- **MATERIAL FOR THIS EXERCISE**
(** X16.  Woodcock tracking in a volume with nothing in it.  When the
    majorant is 0, so that [m_invMaxDensity] is infinity, and the
    density is 0 everywhere, a first draw of exactly 0 makes the
    proposed distance [0 * infinity], which is not a number: the test
    for the end of the segment and the acceptance test then fail
    forever, and neither [sampleDistance] nor [getTransmittance]
    returns. *)
Theorem woodcock_lost_in_vacuum
    (Epsilon : Float) (SPECTRUM_SAMPLES : nat) (exp log : Float -> Float)
    (rayIntersect : AABB -> Ray -> option (Float * Float))
    (self : HeterogeneousMedium) (ray : Ray) (mRec : MediumSamplingRecord)
    (sampler : Sampler) (m : Qc) :
  m_method self = EWoodcockTracking ->
  m_invMaxDensity self = infinity ->
  (forall p d, lookupDensity self p d = F0) ->
  m_densityMultiplier self = Fin m ->
  log F1 = F0 ->
  rayIntersect (m_densityAABB self) ray <> None ->
  draws sampler (pos sampler) = F0 ->
  forall fuel,
    sampleDistance SPECTRUM_SAMPLES exp log rayIntersect self fuel ray mRec sampler
      = None /\
    getTransmittance Epsilon SPECTRUM_SAMPLES exp log rayIntersect self fuel ray
      (Some sampler) = None.
Proof.
  intros Hm Hinv Hempty Hmult Hlog Hbox Hxi fuel.
  destruct (rayIntersect _ ray) as [[mint0 maxt0]|] eqn:Ebox; [|congruence].
  split.
  - unfold sampleDistance. rewrite Hm, Ebox.
    destruct fuel as [|fuel]; [reflexivity|].
    cbn [woodcock_walk next1D].
    rewrite (first_proposal_lost log self Hinv _ _ Hlog Hxi).
    replace (NaN >=? _)%F with false by (destruct (fmin maxt0 _); reflexivity).
    rewrite (vacuum_acceptance self Hinv Hempty m Hmult).
    rewrite (woodcock_walk_lost SPECTRUM_SAMPLES log self Hinv Hempty m Hmult).
    reflexivity.
  - unfold getTransmittance. rewrite Hm, Ebox.
    cbn [transmittance_samples].
    destruct fuel as [|fuel]; [reflexivity|].
    cbn [transmittance_walk next1D].
    rewrite (first_proposal_lost log self Hinv _ _ Hlog Hxi).
    replace (NaN >=? _)%F with false by (destruct (fmin maxt0 _); reflexivity).
    rewrite (vacuum_acceptance self Hinv Hempty m Hmult).
    rewrite (transmittance_walk_lost log self Hinv Hempty m Hmult).
    reflexivity.
Qed.

(** ** Collisions *)

Section WoodcockCollision.
Variable SPECTRUM_SAMPLES : nat.
Variable log : Float -> Float.
Variable self : HeterogeneousMedium.
Variable dr : nat -> Float.
Hypothesis Hdraws :
  forall j, exists q,
    (log (F1 - dr j) * m_invMaxDensity self)%F = Fin q /\ q <= 0.

Lemma woodcock_walk_collision (ray : Ray) (nu : Qc) (fuel : nat) :
  forall (t0 : Qc) (k0 : nat) (mRec mRec' : MediumSamplingRecord) (smp' : Sampler),
    woodcock_walk SPECTRUM_SAMPLES log self fuel ray (Fin nu) (Fin t0) mRec
      (mkSampler dr k0) = Some (true, mRec', smp') ->
    exists t,
      mrec_t mRec' = Fin t /\ t0 <= t /\ t < nu /\
      mrec_p mRec' = ray_at ray (Fin t) /\
      mrec_orientation mRec' = orientation_at self (ray_at ray (Fin t)) /\
      let densityAtT :=
        (lookupDensity self (ray_at ray (Fin t)) (ray_d ray)
         * m_densityMultiplier self)%F in
      mrec_sigmaS mRec'
        = spectrum_scale (lookupSpectrum (m_albedo self) (ray_at ray (Fin t)))
            densityAtT /\
      mrec_sigmaA mRec'
        = spectrum_sub (Spectrum_of SPECTRUM_SAMPLES densityAtT) (mrec_sigmaS mRec').
Proof.
  induction fuel as [|fuel IH]; intros t0 k0 mRec mRec' smp';
    cbn [woodcock_walk next1D draws pos].
  - discriminate.
  - destruct (Hdraws k0) as (q & -> & Hq).
    cbn [fsub fneg fadd].
    destruct (Fin (t0 + - q) >=? Fin nu)%F eqn:Reach; [discriminate|].
    unfold fge in Reach. apply fle_Fin_false in Reach.
    assert (Ht : t0 <= t0 + - q) by (clear - Hq; qc2q; lra).
    destruct (_ >? dr (S k0))%F.
    + intros [= <- <-]. exists (t0 + - q).
      destruct mRec. cbn. repeat split; try assumption.
    + intro Hrec. apply IH in Hrec.
      destruct Hrec as (t & Et & Hle & Hrest).
      exists t. split; [exact Et|]. split; [|exact Hrest].
      eapply Qcle_trans; eassumption.
Qed.

End WoodcockCollision.

(** X17.  Where Woodcock tracking reports a collision.  Over a clipped
    segment with finite ends, and with draws that never move the
    proposal backwards, a call of [sampleDistance] that returns true
    leaves in the record a distance [t] inside the segment, at or after
    its start and strictly before its end, the point [ray(t)], the
    orientation at that point, and scattering and absorption
    coefficients that are the albedo at that point times the local
    extinction and the rest of the local extinction. *)
Theorem sampleDistance_woodcock_collision
    (SPECTRUM_SAMPLES : nat) (exp log : Float -> Float)
    (rayIntersect : AABB -> Ray -> option (Float * Float))
    (self : HeterogeneousMedium) (fuel : nat) (ray : Ray)
    (mRec mRec' : MediumSamplingRecord) (sampler sampler' : Sampler)
    (mint0 maxt0 : Float) (mu nu : Qc) :
  m_method self = EWoodcockTracking ->
  rayIntersect (m_densityAABB self) ray = Some (mint0, maxt0) ->
  fmax mint0 (ray_mint ray) = Fin mu ->
  fmin maxt0 (ray_maxt ray) = Fin nu ->
  (forall j, exists q,
     (log (F1 - draws sampler j) * m_invMaxDensity self)%F = Fin q /\ q <= 0) ->
  sampleDistance SPECTRUM_SAMPLES exp log rayIntersect self fuel ray mRec sampler
    = Some (true, mRec', sampler') ->
  exists t,
    mrec_t mRec' = Fin t /\ mu <= t /\ t < nu /\
    mrec_p mRec' = ray_at ray (Fin t) /\
    mrec_orientation mRec' = orientation_at self (ray_at ray (Fin t)) /\
    let densityAtT :=
      (lookupDensity self (ray_at ray (Fin t)) (ray_d ray)
       * m_densityMultiplier self)%F in
    mrec_sigmaS mRec'
      = spectrum_scale (lookupSpectrum (m_albedo self) (ray_at ray (Fin t)))
          densityAtT /\
    mrec_sigmaA mRec'
      = spectrum_sub (Spectrum_of SPECTRUM_SAMPLES densityAtT) (mrec_sigmaS mRec').
Proof.
  intros Hm Hbox Hmint Hmaxt Hdraws. unfold sampleDistance.
  rewrite Hm, Hbox, Hmint, Hmaxt. destruct sampler as [dr k0].
  destruct (woodcock_walk _ _ _ _ _ _ _ _ _) as [[[ok r] s]|] eqn:W; [|discriminate].
  intros [= Hok <- <-].
  destruct ok; [|discriminate].
  exact (woodcock_walk_collision SPECTRUM_SAMPLES log self dr Hdraws ray nu fuel
           mu k0 _ _ _ W).
Qed.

- **YOUR ASSIGNMENT**
Look through the entries above; copy every line holding the string "point".

- **RESULT OF THE EXERCISE**
    its start and strictly before its end, the point [ray(t)], the
    orientation at that point, and scattering and absorption
    coefficients that are the albedo at that point times the local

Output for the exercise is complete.